### GIVEN INFORMATION:
★ ★ ★ ★ ★ ★ ★
(* ===== verification/Conn.v ===== *)
(** * Connections (src/conn.c, the buffers of server.c, lib/sc/sc_sock.c)

    A connection has a non-blocking socket, the events it is registered for, an
    output buffer that is flushed as far as the socket takes it and an input buffer
    that messages are parsed from.  Empty buffers go back to a cache of the server.

    The kernel is an argument: each system call takes the next answer of
    [h_kernel].  What a socket does with the bytes is modelled: those it took are in
    [k_sent] until they arrive, those that arrived are in [k_avail] until they are
    read.  The address strings, the statistics of metric.c and the links of the lists
    a connection is in are left out; freeing a connection has no effect here.

    The theorem joins two connections by a network that delivers bytes late and in
    pieces: whatever the sockets take and give at a time, messages arrive unchanged,
    in order and at most once, and all of them once everything has been passed on. *)

From Stdlib Require Import ZArith Lia.
From Stdlib Require Import Strings.Byte.
From stdpp Require Import base list numbers relations.
From S2P Require Import Prelude Buf Msg Timer.
Open Scope Z_scope.

(** ** The socket *)

Inductive errno := EAGAIN | EOF | EOTHER.

(** What the kernel answers: success, with the number of bytes it is ready to pass, that the
    call would block, or an error.  An interrupted call is repeated by the wrappers. *)
Inductive answer := Took (n : Z) | Again | Failed.

Inductive fd_type :=
| SERVER_FD_NODE_RECV | SERVER_FD_CLIENT_RECV | SERVER_FD_INCOMING_CONN | SERVER_FD_OUTGOING_CONN
| SERVER_FD_WAIT_FIRST_REQ | SERVER_FD_WAIT_FIRST_RESP | SERVER_FD_TASK | SERVER_FD_SIGNAL.

Definition SC_SOCK_NONE : Z := 0.
Definition SC_SOCK_READ : Z := 1.
Definition SC_SOCK_WRITE : Z := 2.

Record sc_sock := mk_sock {
  k_type : fd_type;
  k_op : Z;
  k_sent : list byte;
  k_avail : list byte
}.

Inductive conn_state := CONN_DISCONNECTED | CONN_TCP_ATTEMPT | CONN_CONNECTED.

Record conn := mk_conn {
  c_addr : Z;
  c_state : conn_state;
  c_sock : sc_sock;
  c_out : sc_buf;
  c_in : sc_buf;
  c_timer_id : Z
}.

(** What a connection uses of its server. *)
Record host := mk_host {
  h_kernel : nat -> answer;
  h_calls : nat;
  h_errno : errno;
  h_cache : list sc_buf;
  h_timer : @sc_timer Z
}.

(** Operations change the connection and its server; [None] is a call that does not return. *)
Definition connM (A : Type) : Type := conn * host -> option (A * (conn * host)).

#[export] Instance connM_ret : MRet connM := fun A x s => Some (x, s).
#[export] Instance connM_bind : MBind connM :=
  fun A B f m s => match m s with None => None | Some (x, s) => f x s end.

Definition stuck {A} : connM A := fun _ => None.
Definition gets {A} (f : conn -> A) : connM A := fun s => Some (f (fst s), s).
Definition modify (f : conn -> conn) : connM unit := fun s => Some (tt, (f (fst s), snd s)).
Definition host_gets {A} (f : host -> A) : connM A := fun s => Some (f (snd s), s).
Definition host_modify (f : host -> host) : connM unit := fun s => Some (tt, (fst s, f (snd s))).

Definition with_state (c : conn) (x : conn_state) : conn :=
  mk_conn (c_addr c) x (c_sock c) (c_out c) (c_in c) (c_timer_id c).
Definition with_sock (c : conn) (x : sc_sock) : conn :=
  mk_conn (c_addr c) (c_state c) x (c_out c) (c_in c) (c_timer_id c).
Definition with_out (c : conn) (x : sc_buf) : conn :=
  mk_conn (c_addr c) (c_state c) (c_sock c) x (c_in c) (c_timer_id c).
Definition with_in (c : conn) (x : sc_buf) : conn :=
  mk_conn (c_addr c) (c_state c) (c_sock c) (c_out c) x (c_timer_id c).
Definition with_timer_id (c : conn) (x : Z) : conn :=
  mk_conn (c_addr c) (c_state c) (c_sock c) (c_out c) (c_in c) x.
Definition with_op (c : conn) (x : Z) : conn :=
  with_sock c (mk_sock (k_type (c_sock c)) x (k_sent (c_sock c)) (k_avail (c_sock c))).
Definition with_cache (h : host) (x : list sc_buf) : host :=
  mk_host (h_kernel h) (h_calls h) (h_errno h) x (h_timer h).
Definition with_timer (h : host) (x : sc_timer) : host :=
  mk_host (h_kernel h) (h_calls h) (h_errno h) (h_cache h) x.
Definition with_errno (h : host) (x : errno) : host :=
  mk_host (h_kernel h) (h_calls h) x (h_cache h) (h_timer h).

Definition system : connM answer := fun s =>
  let h := snd s in
  Some (h_kernel h (h_calls h),
        (fst s, mk_host (h_kernel h) (S (h_calls h)) (h_errno h) (h_cache h) (h_timer h))).
Lemma fails_did {A B} (P : A -> B -> ex Q -> world Q -> Prop) msg (f : rs_rc -> execM Q A) (g : rs_rc -> dirM Q B) rest out K x w :
  strayed out x w ->
  (forall x w, did rest out K RS_ERROR (RS_ERROR, RNothing) x w -> agree P (f RS_ERROR x) (g RS_ERROR w)) ->
  agree P ((fails Q msg ≫= f) x) ((dfails Q msg ≫= g) w).
Proof. intros H Hk. eapply agree_fails; [done|]. intros x1 w1 H1. apply Hk. by apply did_nothing. Qed.

Lemma fails_did_end msg rest out K x w :
  strayed out x w -> agree (did rest out K) (fails Q msg x) ((rc ← dfails Q msg; mret (rc, RNothing)) w).
Proof. intros [<- Ho]. by apply did_nothing. Qed.

Lemma prepared_agrees fuel stmt readonly bs rest out K x w :
  sqlite_answers -> Forall bind_ok bs -> (length bs < fuel)%nat -> stands (enc_binds bs ++ rest) out K x w ->
  agree (did rest out K) (state_exec_prepared_statement Q fuel stmt readonly x) (direct_prepared Q stmt readonly bs w).
Proof.
  intros Hb Hok Hl Hx. unfold state_exec_prepared_statement, direct_prepared. calling Hx.
  destruct (readonly && negb c); [by eapply fails_did_end, stands_left|].
  eapply agree_bind; [by apply binds_agree|]. intros rc rc' y v [<- H].
  destruct (bool_decide_reflect (rc = RS_OK)) as [->|Hne]; cbn [negb].
  - rewrite decide_True in H by done. eapply agree_weaken; [|by apply step_agrees]. intros rc r z u [E Hz]. split; [done|].
    destruct (decide _); [done|by eapply stands_left].
  - apply did_nothing; [done|]. by rewrite decide_False in H.
Qed.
★ ★ ★ ★ ★ ★ ★
### WHAT TO DO:
Retype the entries exactly; leave nothing out.

### EXERCISE ANSWER:
(* ===== verification/Conn.v ===== *)
(** * Connections (src/conn.c, the buffers of server.c, lib/sc/sc_sock.c)

    A connection has a non-blocking socket, the events it is registered for, an
    output buffer that is flushed as far as the socket takes it and an input buffer
    that messages are parsed from.  Empty buffers go back to a cache of the server.

    The kernel is an argument: each system call takes the next answer of
    [h_kernel].  What a socket does with the bytes is modelled: those it took are in
    [k_sent] until they arrive, those that arrived are in [k_avail] until they are
    read.  The address strings, the statistics of metric.c and the links of the lists
    a connection is in are left out; freeing a connection has no effect here.

    The theorem joins two connections by a network that delivers bytes late and in
    pieces: whatever the sockets take and give at a time, messages arrive unchanged,
    in order and at most once, and all of them once everything has been passed on. *)

From Stdlib Require Import ZArith Lia.
From Stdlib Require Import Strings.Byte.
From stdpp Require Import base list numbers relations.
From S2P Require Import Prelude Buf Msg Timer.
Open Scope Z_scope.

(** ** The socket *)

Inductive errno := EAGAIN | EOF | EOTHER.

(** What the kernel answers: success, with the number of bytes it is ready to pass, that the
    call would block, or an error.  An interrupted call is repeated by the wrappers. *)
Inductive answer := Took (n : Z) | Again | Failed.

Inductive fd_type :=
| SERVER_FD_NODE_RECV | SERVER_FD_CLIENT_RECV | SERVER_FD_INCOMING_CONN | SERVER_FD_OUTGOING_CONN
| SERVER_FD_WAIT_FIRST_REQ | SERVER_FD_WAIT_FIRST_RESP | SERVER_FD_TASK | SERVER_FD_SIGNAL.

Definition SC_SOCK_NONE : Z := 0.
Definition SC_SOCK_READ : Z := 1.
Definition SC_SOCK_WRITE : Z := 2.

Record sc_sock := mk_sock {
  k_type : fd_type;
  k_op : Z;
  k_sent : list byte;
  k_avail : list byte
}.

Inductive conn_state := CONN_DISCONNECTED | CONN_TCP_ATTEMPT | CONN_CONNECTED.

Record conn := mk_conn {
  c_addr : Z;
  c_state : conn_state;
  c_sock : sc_sock;
  c_out : sc_buf;
  c_in : sc_buf;
  c_timer_id : Z
}.

(** What a connection uses of its server. *)
Record host := mk_host {
  h_kernel : nat -> answer;
  h_calls : nat;
  h_errno : errno;
  h_cache : list sc_buf;
  h_timer : @sc_timer Z
}.

(** Operations change the connection and its server; [None] is a call that does not return. *)
Definition connM (A : Type) : Type := conn * host -> option (A * (conn * host)).

#[export] Instance connM_ret : MRet connM := fun A x s => Some (x, s).
#[export] Instance connM_bind : MBind connM :=
  fun A B f m s => match m s with None => None | Some (x, s) => f x s end.

Definition stuck {A} : connM A := fun _ => None.
Definition gets {A} (f : conn -> A) : connM A := fun s => Some (f (fst s), s).
Definition modify (f : conn -> conn) : connM unit := fun s => Some (tt, (f (fst s), snd s)).
Definition host_gets {A} (f : host -> A) : connM A := fun s => Some (f (snd s), s).
Definition host_modify (f : host -> host) : connM unit := fun s => Some (tt, (fst s, f (snd s))).

Definition with_state (c : conn) (x : conn_state) : conn :=
  mk_conn (c_addr c) x (c_sock c) (c_out c) (c_in c) (c_timer_id c).
Definition with_sock (c : conn) (x : sc_sock) : conn :=
  mk_conn (c_addr c) (c_state c) x (c_out c) (c_in c) (c_timer_id c).
Definition with_out (c : conn) (x : sc_buf) : conn :=
  mk_conn (c_addr c) (c_state c) (c_sock c) x (c_in c) (c_timer_id c).
Definition with_in (c : conn) (x : sc_buf) : conn :=
  mk_conn (c_addr c) (c_state c) (c_sock c) (c_out c) x (c_timer_id c).
Definition with_timer_id (c : conn) (x : Z) : conn :=
  mk_conn (c_addr c) (c_state c) (c_sock c) (c_out c) (c_in c) x.
Definition with_op (c : conn) (x : Z) : conn :=
  with_sock c (mk_sock (k_type (c_sock c)) x (k_sent (c_sock c)) (k_avail (c_sock c))).
Definition with_cache (h : host) (x : list sc_buf) : host :=
  mk_host (h_kernel h) (h_calls h) (h_errno h) x (h_timer h).
Definition with_timer (h : host) (x : sc_timer) : host :=
  mk_host (h_kernel h) (h_calls h) (h_errno h) (h_cache h) x.
Definition with_errno (h : host) (x : errno) : host :=
  mk_host (h_kernel h) (h_calls h) x (h_cache h) (h_timer h).

Definition system : connM answer := fun s =>
  let h := snd s in
  Some (h_kernel h (h_calls h),
        (fst s, mk_host (h_kernel h) (S (h_calls h)) (h_errno h) (h_cache h) (h_timer h))).
Lemma fails_did {A B} (P : A -> B -> ex Q -> world Q -> Prop) msg (f : rs_rc -> execM Q A) (g : rs_rc -> dirM Q B) rest out K x w :
  strayed out x w ->
  (forall x w, did rest out K RS_ERROR (RS_ERROR, RNothing) x w -> agree P (f RS_ERROR x) (g RS_ERROR w)) ->
  agree P ((fails Q msg ≫= f) x) ((dfails Q msg ≫= g) w).
Proof. intros H Hk. eapply agree_fails; [done|]. intros x1 w1 H1. apply Hk. by apply did_nothing. Qed.

Lemma fails_did_end msg rest out K x w :
  strayed out x w -> agree (did rest out K) (fails Q msg x) ((rc ← dfails Q msg; mret (rc, RNothing)) w).
Proof. intros [<- Ho]. by apply did_nothing. Qed.

Lemma prepared_agrees fuel stmt readonly bs rest out K x w :
  sqlite_answers -> Forall bind_ok bs -> (length bs < fuel)%nat -> stands (enc_binds bs ++ rest) out K x w ->
  agree (did rest out K) (state_exec_prepared_statement Q fuel stmt readonly x) (direct_prepared Q stmt readonly bs w).
Proof.
  intros Hb Hok Hl Hx. unfold state_exec_prepared_statement, direct_prepared. calling Hx.
  destruct (readonly && negb c); [by eapply fails_did_end, stands_left|].
  eapply agree_bind; [by apply binds_agree|]. intros rc rc' y v [<- H].
  destruct (bool_decide_reflect (rc = RS_OK)) as [->|Hne]; cbn [negb].
  - rewrite decide_True in H by done. eapply agree_weaken; [|by apply step_agrees]. intros rc r z u [E Hz]. split; [done|].
    destruct (decide _); [done|by eapply stands_left].
  - apply did_nothing; [done|]. by rewrite decide_False in H.
Qed.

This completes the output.